● **DATASET EXCERPTS**

(** * producer.c: an AMQP 1.0 producer over qpid-proton, as a state machine

    A shallow embedding of [src/producer.c].  The program is a single
    event handler [handle] driven by the loop [run]; it mutates one
    [app_data_t] and the global [exit_code], and talks to the proton
    library.  Here the mutable data is threaded explicitly in a record
    [state]; every library call that acts on the connection, and every
    line printed, is appended to the [calls] log of that record; what the
    library answers (the link credit, the remote state of a delivery, the
    conditions attached to an endpoint) is read off the event.

    Library functions whose code is not part of [producer.c] and whose
    answer the program branches on are parameters of the development:
    [get_data_map_string_property] and [amqp_destination_address] (from
    util.h), [pn_message_encode] and [pn_data_format] (from proton).

    [malloc], [realloc], [free], [strdup] and [pn_message_free] act on
    memory only: an allocation is taken to succeed, and of a buffer only
    its size and whether it is allocated are kept. *)

From Stdlib Require Import NArith DecimalFacts.
From Stdlib Require Import ZArith List String Ascii Bool Lia.
From Stdlib Require Import Decimal DecimalString DecimalZ DecimalPos.
Import ListNotations.

Open Scope Z_scope.

(** ** Machine integers *)

(** [int] is 32 bits wide; [++] on an [int] is modelled with two's
    complement wrap-around. *)
Definition INT_MAX : Z := 2147483647.

Definition int_wrap (x : Z) : Z := (x + 2 ^ 31) mod 2 ^ 32 - 2 ^ 31.

Definition int_incr (x : Z) : Z := int_wrap (x + 1).

(** [size_t] is 64 bits wide; [*= 2] wraps modulo [2^64]. *)
Definition size_wrap (x : Z) : Z := x mod 2 ^ 64.

Definition size_double (x : Z) : Z := size_wrap (x * 2).

(** proton/error.h *)
Definition PN_OVERFLOW : Z := -3.

(** proton/disposition.h *)
Definition PN_ACCEPTED : Z := 36.

(** proton/proactor.h *)
Definition PN_MAX_ADDR : Z := 1060.

(** ** Strings *)

Definition nl : string := String (ascii_of_nat 10) EmptyString.

(** The text [sprintf] writes for [%d]. *)
Definition decimal (n : Z) : string := NilZero.string_of_int (Z.to_int n).

(** [sprintf(sbuf, "sequence_%d", n)]: the text written; the value
    returned is its length. *)
Definition sprintf_sequence (n : Z) : string := ("sequence_" ++ decimal n)%string.

(** The number a body of the form [sequence_<n>] carries. *)
Definition sequence_number (s : string) : option Z :=
  if String.prefix "sequence_" s
  then option_map Z.of_int
         (NilZero.int_of_string (String.substring 9 (String.length s - 9) s))
  else None.

(** ** Delivery tags

    [pn_dtag] applied to the address of [app->sent] and [sizeof(app->sent)]: the four bytes
    of the [int], in the byte order of the machine (least significant
    byte first here). *)
Definition pn_dtag (x : Z) : list Z :=
  let u := x mod 2 ^ 32 in
  [u mod 256; (u / 256) mod 256; (u / 65536) mod 256; (u / 16777216) mod 256].

(** The [int] a tag holds. *)
Definition dtag_int (tag : list Z) : Z :=
  int_wrap (fold_right (fun b acc => b + 256 * acc) 0 tag).

(** ** Data of the proton library *)

(** An AMQP value, as far as the program looks at one. *)
#[warning="-register-all"]
Inductive pn_data_t : Type :=
| PN_NULL
| PN_STRING (s : string)
| PN_SYMBOL (s : string)
| PN_LONG (n : Z)
| PN_MAP (entries : list (pn_data_t * pn_data_t)).

Definition pn_data_is_null (d : pn_data_t) : bool :=
  match d with PN_NULL => true | _ => false end.

Record pn_condition_t : Type := {
  pn_condition_is_set : bool;
  pn_condition_get_name : string;
  pn_condition_get_description : string;
  pn_condition_info : option pn_data_t
}.
(** [recordAudio().start], lines 27-42.  The closure variables
    [mediaRecorder] and [audioChunks] are the cells of the same name. *)
Definition start (granted : bool) : M bool :=
  stream <- getUserMedia granted ;;
  r <- new_MediaRecorder stream ;;
  modify (with_mediaRecorder (Some r)) ;;
  modify (with_audioChunks []) ;;
  recorder_start r ;;
  ret true.

(** [mediaRecorder.ondataavailable], line 35. *)
Definition ondataavailable (data : Blob) : M unit :=
  if (0 <? blob_size data)%nat
  then modify (fun w => with_audioChunks (audioChunks w ++ [data]) w)
  else ret tt.

(** [recordAudio().stop], lines 44-51; [data] is what the recorder delivers
    when it stops. *)
Definition stop (data : Blob) : M Blob :=
  mr <- get mediaRecorder ;;
  match mr with
  | None => throw TypeError
  | Some r =>
      recorder_stop r ;;
      ondataavailable data ;;
      stop_dispatched r ;;
      chunks <- get audioChunks ;;
      ret (blob_of_chunks chunks "audio/webm")
  end.

(** [playAudioResponse], lines 55-91.  The rejection handler of
    [audio.play()] runs after the caller has finished; it only writes
    [playbackError], which nothing else in the turn reads or writes. *)
Definition playAudioResponse (audioHex : value) (autoplay : bool) : M unit :=
  try_catch
    (buffer <- match audioHex with
               | VStr s => ret (hex_to_buffer s)
               | other => lift (coerced_buffer other)
               end ;;
     let audioBlob := mkBlob [BytesPart buffer] "audio/wav" in
     audioUrl <- createObjectURL audioBlob ;;
     current <- get audioRef ;;
     match current with
     | Some previous =>
         pause previous ;;
         previous_src <- get (audio_src previous) ;;
         revokeObjectURL previous_src
     | None => ret tt
     end ;;
     audio <- new_Audio audioUrl ;;
     modify (with_audioRef (Some audio)) ;;
     started <- play audio autoplay ;;
     if started then ret tt
     else setPlaybackError (Some "Audio playback blocked. Click to play response."))
    (fun e => setPlaybackError (Some "Failed to play audio response")).

(** [audio.onended], lines 80-83, run when playing element [a] reaches its
    end. *)
Definition onended (a : nat) : M unit :=
  modify (fun w => with_audios (update (audios w) a (fun x => mkAudio (src x) false)) w) ;;
  audioUrl <- get (audio_src a) ;;
  revokeObjectURL audioUrl ;;
  setPlaybackError None.

(** The replay button, line 256: [audioRef.current?.play()]. *)
Definition replay (allowed : bool) : M unit :=
  current <- get audioRef ;;
  match current with
  | Some a => play a allowed ;; ret tt
  | None => ret tt
  end.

● **BRIEF**
Restate word for word the entries above, starting at the line with "Definition sprintf_sequence (n" and ending at the line with "[pn_dtag] applied to", inclusive, and no others.

● **SOLUTION FOR THIS PROBLEM**
Definition sprintf_sequence (n : Z) : string := ("sequence_" ++ decimal n)%string.

(** The number a body of the form [sequence_<n>] carries. *)
Definition sequence_number (s : string) : option Z :=
  if String.prefix "sequence_" s
  then option_map Z.of_int
         (NilZero.int_of_string (String.substring 9 (String.length s - 9) s))
  else None.

(** ** Delivery tags

    [pn_dtag] applied to the address of [app->sent] and [sizeof(app->sent)]: the four bytes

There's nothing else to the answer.